В театре в тот вечер с особенным эффектом прошла историческая драма "Боярская шапка", переделанная на русские нравы с испанского. Но Кирпичов и К® не досмотрели ее. Первый оставил театр купец Чепраков. Посмотрев на часы в исходе десятого, он воскликнул испуганным голосом: "Вот тебе и раз! чуть не опоздал!" и быстро исчез.

– Приходите, Алексеи Иваныч, туда! – закричал вслед ему Кирпичов.

"Туда" значило теперь в танцкласс. Соскучась в театре, приятели вышли в половине третьего действия и сели в свои экипажи. Накрапывал дождь.

Они долго ехали по Фонтанке и, наконец, оставив за собой несколько мостов, повернули влево и въехали в узкий и бесконечно длинный переулок, огражденный с одной стороны темным забором; огромные старые березы и липы‹с шумом наклонялись над ним и бросали гигантские тени на высокую сплошную стену, возвышавшуюся по другой стороне переулка. Стена была гладка и черна; только в самом верху ее виднелось окно, и свет, выходивший из него, местами оставлял на неосвещенных предметах и черных тенях ясные точки и полосы.

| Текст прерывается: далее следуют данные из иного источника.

(** ** Labelled bytes *)

(** The bytes at the addresses [L] have one offset each, from [off] on; offsets have 32 bits. *)
Definition labelled L (off : N) e e' : Prop :=
  engine_inv e' /\ later e e' /\
  (forall i a o, L !! N.to_nat i = Some a -> offs e' (Mem a) o <-> o = w32 (off + i)) /\
  (forall l o, mapped l -> (forall a, a ∈ L -> l <> Mem a) -> offs e' l o <-> offs e l o).

Definition all_mapped L : Prop := forall a, a ∈ L -> a <= last_address.
(** The offsets that the tags of a build can tell apart. *)
Definition in_bound (off n : N) : Prop := forall i, i < n -> w32 (off + i) < tag_bound.

Lemma labelled_nil off e : engine_inv e -> labelled [] off e e.
Proof. intros Hi. split; [done|]. split; [reflexivity|]. by split. Qed.

Lemma labelled_app L1 L2 off e1 e2 e3 :
  NoDup (L1 ++ L2) -> all_mapped L1 -> labelled L1 off e1 e2 ->
  labelled L2 (w32 (off + N.of_nat (length L1))) e2 e3 -> labelled (L1 ++ L2) off e1 e3.
Proof.
  intros Hnd Hm (_ & Hl1 & Hs1 & Hr1) (Hi & Hl2 & Hs2 & Hr2). apply NoDup_app in Hnd as (_ & Hdis & _).
  split; [done|]. split; [by etrans|]. split.
  - intros i a o [Ha|[Hlen Ha]]%lookup_app_Some.
    + pose proof (list_elem_of_lookup_2 _ _ _ Ha) as Hin.
      rewrite Hr2; [by apply (Hs1 i)|by apply Hm|]. intros b Hb [= ->]. by apply (Hdis b).
    + rewrite (Hs2 (i - N.of_nat (length L1)) a o); [|by rewrite N2Nat.inj_sub, Nat2N.id].
      assert (w32 (w32 (off + N.of_nat (length L1)) + (i - N.of_nat (length L1))) = w32 (off + i)) as ->; [|done].
      unfold w32. change 0xFFFFFFFF with (N.ones 32). rewrite !N.land_ones, N.Div0.add_mod_idemp_l.
      f_equal. lia.
  - intros l o Hlm Hno. rewrite Hr2; [apply Hr1|..]; try done; intros a Ha; apply Hno, elem_of_app; auto.
Qed.

(** ** One byte *)

Lemma alloc_labelled tid addr off e :
  engine_inv e -> addr <= last_address -> w32 off < tag_bound -> tag_thread tid ->
  wp (t ← on_backend (tag_alloc (w32 off) tid); tagmap_setb addr t)
    (fun _ e' => labelled [addr] off e e') ends e.
Proof.
  intros Hi Ha Ho Ht. wp_step. pose proof (tag_alloc_spec _ (w32 off) tid (proj1 Hi) Ho Ht) as Hw.
  unfold wp at 1, on_backend. unfold wp in Hw.
  destruct (tag_alloc (w32 off) tid (backend e)) as [v s|x s|]; [|done..].
  destruct Hw as (Hs & Hl & Hok & Hoffs). set (e1 := mk_engine s (tag_dir e) (gpr e)).
  assert (later e e1) as Hl1 by exact Hl. assert (same_tags e e1) as Hsame by by intros [|].
  pose proof (same_inv e e1 Hi Hs Hl1 Hsame) as Hi1.
  eapply wp_mono; [apply (set_moved (Mem addr) v (fun o => o = w32 off) ends e1 Hi1 Ha Hok Hoffs)|].
  intros [] e2 (Hi2 & Hl2 & Hset & Hrest). split; [done|]. split; [by etrans|]. split.
  - intros i a o Hin. assert (i = 0) as ->.
    { apply lookup_lt_Some in Hin. cbn in Hin. lia. }
    injection Hin as <-. rewrite N.add_0_r. apply (Hset 0 o). lia.
  - intros l o Hm Hno. rewrite Hrest; [by apply same_offs|done|]. intros _ _. apply Hno. by left.
Qed.

(** ** Lifting to the tool *)

Lemma wp_on_engine {A} (p : prog engine A) (R : A -> engine -> Prop) E t :
  wp p R E (eng t) ->
  wp (on_engine p) (fun a t' => exists e', t' = set_eng e' t /\ R a e') (fun x t' => E x (eng t')) t.
Proof.
  unfold wp, on_engine. destruct (p (eng t)) as [a e|x e|]; [|done..]. intros Hr. by exists e.
Qed.

Definition ends_tool (x : exit_reason) t : Prop := ends x (eng t).
(* ===== verification/SyscallArgs.v ===== *)
(** The arguments that callbacks use: a callback depends on the context of the thread only through
    the arguments that its system call has saved there, but for those of two rows of the table. *)

From S2P Require Import Prelude TagTraits Tagmap SyscallDesc SyscallTable SyscallPost.
From S2P Require Import MyTool SyscallHook LibdftApi Syscalls.

Module SyscallArgs.
Import TagTraits Tagmap SyscallDesc SyscallTable SyscallPost MyTool LibdftApi Syscalls.

(** The number of arguments that a callback looks at. *)
Definition uses (f : callback) : nat :=
  match f with
  | desc_getcwd | desc__sysctl => 1
  | desc_read | desc_syslog | desc_modify_ldt | desc_poll | desc_rt_sigpending
  | desc_getgroups | desc_getdents | desc_listxattr | desc_lookup_dcookie | desc_epoll_wait
  | desc_recvmsg | desc_msgrcv => 2
  | desc_fcntl | desc_readv | desc_mincore | desc_getxattr | desc_readlinkat | desc_shmctl
  | desc_accept | desc_msgctl => 3
  | desc_mmap | desc_quotactl | desc_mq_timedreceive => 4
  | desc_io_getevents | desc_get_mempolicy | desc_recvmmsg | desc_getsockopt | desc_semctl => 5
  | desc_recvfrom => 6
  | tool_open | tool_close | hook_open | hook_dup | hook_close => 1
  | tool_openat | hook_openat | hook_dup2 | tool_read | hook_munmap => 2
  | tool_readv | hook_read => 3
  | tool_pread64 | hook_pread64 => 4
  | tool_mmap => 5
  | hook_mmap => 6
  end.

Section args.
Context {B tag : Type} `{TagOps B tag} `{Abi}.
Notation tool := (tool B tag).
Notation callee := (prog tool unit).
Implicit Types (t : tool) (w : world) (c : syscall_ctx_t).

(** Contexts that agree on the call, its result and its first [k] arguments. *)
Definition agree (k : nat) c c' : Prop :=
  nr c = nr c' /\ ret c = ret c' /\ forall i, (i < k)%nat -> arg_of c i = arg_of c' i.

(** States that differ in the contexts of the threads alone. *)
Definition same_state t t' : Prop :=
  eng t = eng t' /\ fdset t = fdset t' /\ stdin_read_off t = stdin_read_off t' /\
  tainted t = tainted t' /\ syscall_descs t = syscall_descs t'.

Definition same_outcome {A} (o o' : outcome tool A) : Prop :=
  match o, o' with
  | Done a t, Done a' t' => a = a' /\ same_state t t'
  | Exit r t, Exit r' t' => r = r' /\ same_state t t'
  | NoFuel, NoFuel => True
  | _, _ => False
  end.

#[export] Instance same_state_equiv : Equivalence same_state.
Proof. split; [by intros t; split_and!|intros t t'|intros t1 t2 t3]; unfold same_state; naive_solver congruence. Qed.

(** ** Programs in two states *)

(** From states that differ in the contexts alone. *)
Definition blind {A} (p p' : prog tool A) : Prop := forall t t', same_state t t' -> same_outcome (p t) (p' t').

Lemma blind_bind {A C} (p p' : prog tool A) (k k' : A -> prog tool C) :
  blind p p' -> (forall a, blind (k a) (k' a)) -> blind (p ≫= k) (p' ≫= k').
Proof.
  intros Hp Hk t t' Hs. unfold mbind, prog_bind. specialize (Hp t t' Hs).
  destruct (p t), (p' t'); cbn in Hp; try done. destruct Hp as [-> Hs']. by apply Hk.
Qed.

Lemma blind_ret {A} (a : A) : blind (mret a) (mret a).
Proof. by intros t t' Hs. Qed.

Lemma blind_engine {A} (p : prog (engine B tag) A) : blind (on_engine p) (on_engine p).
Proof.
  intros t t' (He & Hf & Hi & Ht & Hd). unfold on_engine. rewrite He.
  destruct (p (eng t')); cbn; split_and?; done.
Qed.

Lemma blind_gets {A} (f : tool -> A) :
  (forall t t', same_state t t' -> f t = f t') -> blind (gets f) (gets f).
Proof. intros Hf t t' Hs. cbn. auto. Qed.

Lemma blind_modify (g g' : tool -> tool) :
  (forall t t', same_state t t' -> same_state (g t) (g' t')) -> blind (modify g) (modify g').
Proof. intros Hg t t' Hs. cbn. auto. Qed.

Lemma blind_if {A} (b : bool) (p p' q q' : prog tool A) :
  blind p p' -> blind q q' -> blind (if b then p else q) (if b then p' else q').
Proof. by destruct b. Qed.

Lemma blind_u32 fuel i stop body : (forall i, blind (body i) (body i)) -> blind (u32_loop fuel i stop body) (u32_loop fuel i stop body).
Proof.
  intros Hb. revert i. induction fuel as [|fuel IH]; intros i; cbn [u32_loop]; [by intros t t' Hs|].
  apply blind_if; [|apply blind_ret]. by apply blind_bind.
Qed.

Lemma blind_for n i (body : N -> callee) : (forall i, blind (body i) (body i)) -> blind (for_loop n i body) (for_loop n i body).
Proof.
  intros Hb. revert i. induction n as [|n IH]; intros i; cbn [for_loop]; [apply blind_ret|]. by apply blind_bind.
Qed.

(** The state as a whole is read for the set of descriptors and the position in the standard
    input alone. *)
Lemma blind_id {A} (k k' : tool -> prog tool A) :
  (forall t t', same_state t t' -> blind (k t) (k' t')) -> blind (gets id ≫= k) (gets id ≫= k').
Proof. intros Hk t t' Hs. exact (Hk t t' Hs t t' Hs). Qed.

(** ** The callbacks *)

(** The callbacks of syscall_desc.cpp: equal contexts give equal programs. *)
Ltac same_args Hret Harg :=
  rewrite ?Hret;
  repeat match goal with |- context [arg_of ?c ?i] => is_var c; rewrite (Harg i) by lia end;
  reflexivity.

Lemma desc_blind tid (f : syscall_ctx_t -> prog (engine B tag) unit) t t' :
  same_state t t' -> f (ctx_of tid t) = f (ctx_of tid t') ->
  same_outcome (desc_call tid f t) (desc_call tid f t').
Proof. intros Hs Hf. unfold desc_call, mbind, prog_bind, gets. rewrite Hf. by apply blind_engine. Qed.

(** The others start with the context. *)
Lemma ctx_blind {A} tid (k : syscall_ctx_t -> prog tool A) t t' :
  same_state t t' -> blind (k (ctx_of tid t)) (k (ctx_of tid t')) ->
  same_outcome ((gets (ctx_of tid) ≫= k) t) ((gets (ctx_of tid) ≫= k) t').
Proof. intros Hs Hk. unfold mbind, prog_bind, gets. by apply Hk. Qed.

Lemma mmap_blind tid c c' :
  agree 4 c c' ->
  blind (ctx ← on_engine (SyscallPost.post_mmap_hook c); modify (set_ctx tid ctx))
    (ctx ← on_engine (SyscallPost.post_mmap_hook c'); modify (set_ctx tid ctx)).
Proof.
  intros (Hnr & Hret & Harg) t t' (He & Hf & Hi & Ht & Hd). unfold SyscallPost.post_mmap_hook, on_engine, mbind, prog_bind.
  rewrite Hret, (Harg 1%nat), (Harg 3%nat) by lia. rewrite He. destruct (_ =? _); [done|].
  destruct (has_flag _ _); cbn [ret]; rewrite ?Hret; by destruct (clrn _ _ _).
Qed.

Lemma readv_blind w tid tracked iovs n i tot off :
  blind (readv_loop w tid tracked iovs n i tot off) (readv_loop w tid tracked iovs n i tot off).
Proof.
  revert i tot off. induction n as [|n IH]; intros i tot off; cbn [readv_loop]; [apply blind_ret|].
  apply blind_if; [|apply blind_ret]. apply blind_bind; [|intros _; apply IH].
  apply blind_if; [|apply blind_engine]. apply blind_for. intros j. apply blind_engine.
Qed.

Lemma same_fuzzing fd t t' :
  same_state t t' -> SyscallHook.SyscallHook.is_fuzzing_fd fd t = SyscallHook.SyscallHook.is_fuzzing_fd fd t'.
Proof. intros (_ & Hf & _). unfold SyscallHook.SyscallHook.is_fuzzing_fd. by rewrite Hf. Qed.

Ltac blind := repeat (cbv zeta; match goal with
  | |- blind (gets id ≫= _) _ =>
      let Hf := fresh "Hf" in let Hi := fresh "Hi" in
      apply blind_id; intros ? ? (_ & Hf & Hi & _); rewrite ?Hf, ?Hi
  | |- blind (_ ≫= _) _ => apply blind_bind; [|intros ?]
  | |- blind (if ?b then _ else _) _ => destruct b
  | |- blind (on_engine _) _ => apply blind_engine
  | |- blind (for_u32 _ _) _ => apply blind_u32; intros ?
  | |- blind (taint_byte _ _ _) _ => apply blind_engine
  | |- blind (mret _) _ => apply blind_ret
  | |- blind (readv_loop _ _ _ _ _ _ _ _) _ => apply readv_blind
  | |- blind (gets _) _ => apply blind_gets; intros ? ?; apply same_fuzzing
  | |- blind (modify _) _ => apply blind_modify; intros ? ? [? [? [? [? ?]]]];
      unfold same_state; cbn; split_and!; congruence
  end).

Lemma call_blind f w tid t t' :
  same_state t t' -> agree (uses f) (ctx_of tid t) (ctx_of tid t') ->
  same_outcome (call f w tid t) (call f w tid t').
Proof.
  intros Hs. destruct f; cbn [call uses];
    lazymatch goal with
    | |- context [desc_call] =>
        intros (_ & Hret & Harg); apply desc_blind; [exact Hs|]; revert Hret Harg;
        generalize (ctx_of tid t) (ctx_of tid t'); intros c c' Hret Harg;
        unfold SyscallPost.post_read_hook, post_getgroups_hook, post_readlinkat_hook, post_epoll_wait_hook,
          post_mq_timedreceive_hook, post_get_mempolicy_hook, post_lookup_dcookie_hook,
          post_io_getevents_hook, post_listxattr_hook, post_getxattr_hook, post_getdents_hook,
          post_mincore_hook, post_getcwd_hook, post_rt_sigpending_hook, post_quotactl_hook,
          post_modify_ldt_hook, post_fcntl_hook, post_syslog_hook, post_msgctl_hook, post_shmctl_hook,
          post_msgrcv_hook, post_semctl_hook, post_accept_hook, post_recvfrom_hook, post_getsockopt_hook,
          post__sysctl_hook, post_poll_hook, SyscallPost.post_readv_hook, post_recvmsg_hook, post_recvmmsg_hook,
          not_positive, failed;
        same_args Hret Harg
    | _ => idtac
    end.
  all: intros Ha; apply ctx_blind; [exact Hs|]; revert Ha; generalize (ctx_of tid t) (ctx_of tid t').
  all: intros c c'; try (apply mmap_blind).
  all: intros (Hnr & Hret & Harg); unfold not_positive, failed, track, insert_fd, SyscallHook.SyscallHook.add_fuzzing_fd,
    SyscallHook.SyscallHook.remove_fuzzing_fd; cbv zeta; rewrite ?Hret;
    repeat match goal with |- context [arg_of ?c ?i] => is_var c; rewrite (Harg i) by lia end; blind.
Qed.
(** ** The table *)

(** Rows 66, [semctl], and 208, [io_getevents], use an argument more than they save. *)
Definition args_row (i : nat) (d : syscall_desc_t) : bool :=
  (i =? 66)%nat || (i =? 208)%nat ||
  match post d with Some f => N.of_nat (uses f) <=? nargs d | None => true end.

Lemma args_rows : rows_ok args_row 0 tool_table = true.
Proof. vm_compute. reflexivity. Qed.

Lemma agree_dump i n args retval old old' k :
  1 <= n <= 6 -> N.of_nat k <= n -> length args = 6%nat ->
  agree k (mk_ctx i (dump_args n args old) retval) (mk_ctx i (dump_args n args old') retval).
Proof.
  intros Hn Hk Hl. split_and!; [done..|]. intros j Hj. by rewrite !dump_arg by (done || lia).
Qed.

Lemma for_loop_ext {S} n i (body body' : N -> prog S unit) s :
  (forall j, i <= j < i + N.of_nat n -> body j = body' j) -> for_loop n i body s = for_loop n i body' s.
Proof.
  revert i s. induction n as [|n IH]; intros i s Hb; [done|]. cbn [for_loop]. unfold mbind, prog_bind.
  rewrite Hb by lia. destruct (body' i s); [|done..]. apply IH. intros j Hj. apply Hb. lia.
Qed.

Lemma clear_args_agree desc c c' e :
  agree (N.to_nat (nargs desc)) c c' -> clear_args desc c e = clear_args desc c' e.
Proof.
  intros (_ & _ & Harg). unfold clear_args. apply for_loop_ext. intros j Hj. cbv zeta.
  by rewrite (Harg (N.to_nat j)) by lia.
Qed.

(** A call that is not saved, in the table of the tool. *)
Lemma table_skips w tid i args retval t :
  syscall_descs t = tool_table -> (forall d, tool_table !! N.to_nat i = Some d -> saves d = false) ->
  exists c, syscall w tid i args retval t = Done tt (set_ctx tid c t).
Proof.
  intros Ht Hs. apply syscall_skips; rewrite Ht; [|by rewrite table_length]. intros d _. apply Hs.
Qed.

Lemma syscall_blind w tid i args retval t t' :
  syscall_descs t = tool_table -> length args = 6%nat -> i <> 66 -> i <> 208 -> same_state t t' ->
  same_outcome (syscall w tid i args retval t) (syscall w tid i args retval t').
Proof.
  intros Ht Hl H66 H208 Hs. pose proof Hs as (He & _ & _ & _ & Hd').
  assert (syscall_descs t' = tool_table) as Ht' by congruence.
  assert ((exists d, tool_table !! N.to_nat i = Some d /\ saves d = true) \/
    (forall d, tool_table !! N.to_nat i = Some d -> saves d = false)) as [(d & Hd & Hsv)|Hskip].
  { destruct (tool_table !! N.to_nat i) as [d|]; [destruct (saves d) eqn:Hsv|]; [left; by exists d|right..].
    - by intros d' [= <-].
    - done. }
  - destruct (table_row_of _ _ Hd) as (Hpre & _ & Hn). specialize (Hn Hsv).
    assert (i < SYSCALL_MAX) as Hi.
    { apply lookup_lt_Some in Hd. rewrite table_length in Hd. unfold SYSCALL_MAX. lia. }
    rewrite !(syscall_runs _ _ _ _ _ _ d) by (done || by rewrite ?Ht, ?Ht').
    pose proof (rows_ok_lookup _ 0 _ args_rows _ d Hd) as Hrow. cbn [Nat.add] in Hrow. unfold args_row in Hrow.
    destruct (post d) as [f|].
    + apply call_blind; [done|]. rewrite !ctx_of_call. apply agree_dump; [done| |done].
      apply N.leb_le. revert Hrow. rewrite !(proj2 (Nat.eqb_neq _ _)) by lia. done.
    + apply ctx_blind; [done|]. rewrite !ctx_of_call. intros x x' (Hx & Hx'). unfold on_engine. rewrite Hx.
      rewrite (clear_args_agree d _ (mk_ctx (Z.of_N i) (dump_args (nargs d) args (arg (ctx_of tid t'))) retval)).
      * destruct (clear_args _ _ _); cbn; split_and?; unfold same_state; cbn; intuition congruence.
      * apply agree_dump; [done|lia|done].
  - destruct (table_skips w tid i args retval t Ht Hskip) as [c Hc].
    destruct (table_skips w tid i args retval t' Ht' Hskip) as [c' Hc']. by rewrite Hc, Hc'.
Qed.
End args.
End SyscallArgs.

Взяв билеты, они вошли в залу и остановились у двери против самого оркестра, помещенного за перегородкою на небольшом возвышении во всю длину комнаты. Несмотря на то, что зала была довольно велика, в ней уже некуда было бросить яблоко. Пар тридцать неистово выплясывали; танцующих окружали плотною массою любопытные, напиравшие, с опасностию жизни, все сильней и сильней. И правду сказать, оттоптанные мозоли, взъерошенные затылки и вихры, даже неприятное превращение длинного носа в курносый – вознаграждались самым великолепным, разнообразным зрелищем. Не проходило минуты, которая не ознаменовалась бы событием, достойным внимания. То первая танцорка бала – стройная, перетянутая в рюмочку модистка, с распустившимися локонами и плутовским взглядом, – выступает вперед, перегнувшись на сторону и слегка приподняв платье; ее встречают беспрерывным громом рукоплесканий, восторженными криками, а между тем готовится новая потеха. Откуда ни возьмись, навстречу ей гордо вылетает сухощавый француз, у которого, как известно постоянным посетителям бала, в запасе всегда какая-нибудь необыкновенная штука. Француз запускает руки за жилет, закидывает назад кудрявую, распомаженную свою голову и делает вид, как бы привинчивает себе ноги, вынимая их поочередно из кармана. Крики "браво, брависсимо, браво!" заглушают в ту минуту звуки оркестра. Раскланявшись на все стороны, он начинает новый фокус. То появление неуклюжего провинциала, пустившегося, из подражания французу, выделывать па своими жирными ногами и шлепнувшегося от неудачного скачка посреди залы, возбуждает всеобщее внимание; то снова вся пестрая толпа танцующих, как бы разом, вместе с ударом в турецкий барабан, соединившись в одну длинную плетеницу, летит, повергая все и всех, пока не затихнет утомленный оркестр. Шум, давка, крики, хохот, хорошенькие глазки, усы, плечи, прически, цветы, коки, завитки – все тогда рассыпается и наполняет остальные комнаты вплоть до самого буфета, где уже не одна пробка успела брякнуть по носу Софокла, Сократа и Эврипида, довольно удачно изображенных на потолке.

Тут, за небольшими столиками, уставленными тарелками и бокалами, уже давно пируют те, которые предпочитают легким танцам положительные котлеты и бифштексы.

Кирпичов с компанией принадлежали к последним и потому не замедлили воспользоваться, антрактом между танцами, чтоб пробраться в буфет. Вскоре присоединился к ним и купец Чепраков.

– Ну, теперь отделался на всю ночь, – сказал он Бешенцову с необыкновенной веселостью, как школьник, получивший, наконец, свободу. – Эй, малый! две бутылки шампанского! надо догнать товарищей.